The Expert Within urges me to write this, even when it means that the cards I once held close to the vest now need to be laid down, and in the burst of open disclosure, I loose the hand. It makes me expose those embarrassing parts of myself–the one who wants to be cared for and her arch nemesis, the one who doesn’t want to be told what to do, even if it means having to do it all. Boot to bootie, then carrot-and-stick, she applies whichever the moment calls for. She throws out hints that the sacrifice of victory is a tactical move, positioning me to redefine the notion of winning from above-it-all to one-with-it-all. No more battling; nothing, even, to push against.
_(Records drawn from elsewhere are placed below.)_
(** ** What the code gets wrong *)

(** A number of 2^64 and more wraps around, and is accepted. *)
Lemma size_wraps : ntg_parse_size (str "18446744073709551617k") = Some 1024.
Proof. reflexivity. Qed.

(** An empty line is read in front of its first byte. *)
Lemma empty_size : ntg_parse_size [] = None /\ ntg_parse_offset [] = None.
Proof. split; reflexivity. Qed.

(** The byte behind the line decides what a final m means. *)
Lemma minute_looks_behind :
  ntg_parse_time (str "5m;") 2 false = Some 300000 /\ ntg_parse_time (str "5ms;") 2 false = Some 5.
Proof. split; reflexivity. Qed.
My work as a marriage and family therapist has backhandedly assigned me a role as a an expert in the field of medicine and behavioral health. For now, I’m laying aside that role and taking up another, the me that’s not all that in-the-know. But as I champion the role of my inner expert, and tell you the story of getting to know her (and follow her promptings), I hope that I will help you to do the same. In my reading of other accounts—something I’m doing more of recently–it seems that there is no one correct step-by-step approach. Just as there is no one expert with the last word on “doing life” right, inner expertise is as varied as we are as individuals. But we can probably all learn, or at least take courage from, each others stories. As I’m writing this, the sky outside my office window goes from red, to orange, to a foggy series of nuanced greys, lighter and lighter with each layer from ground to sky. I notice it all. It’s progress.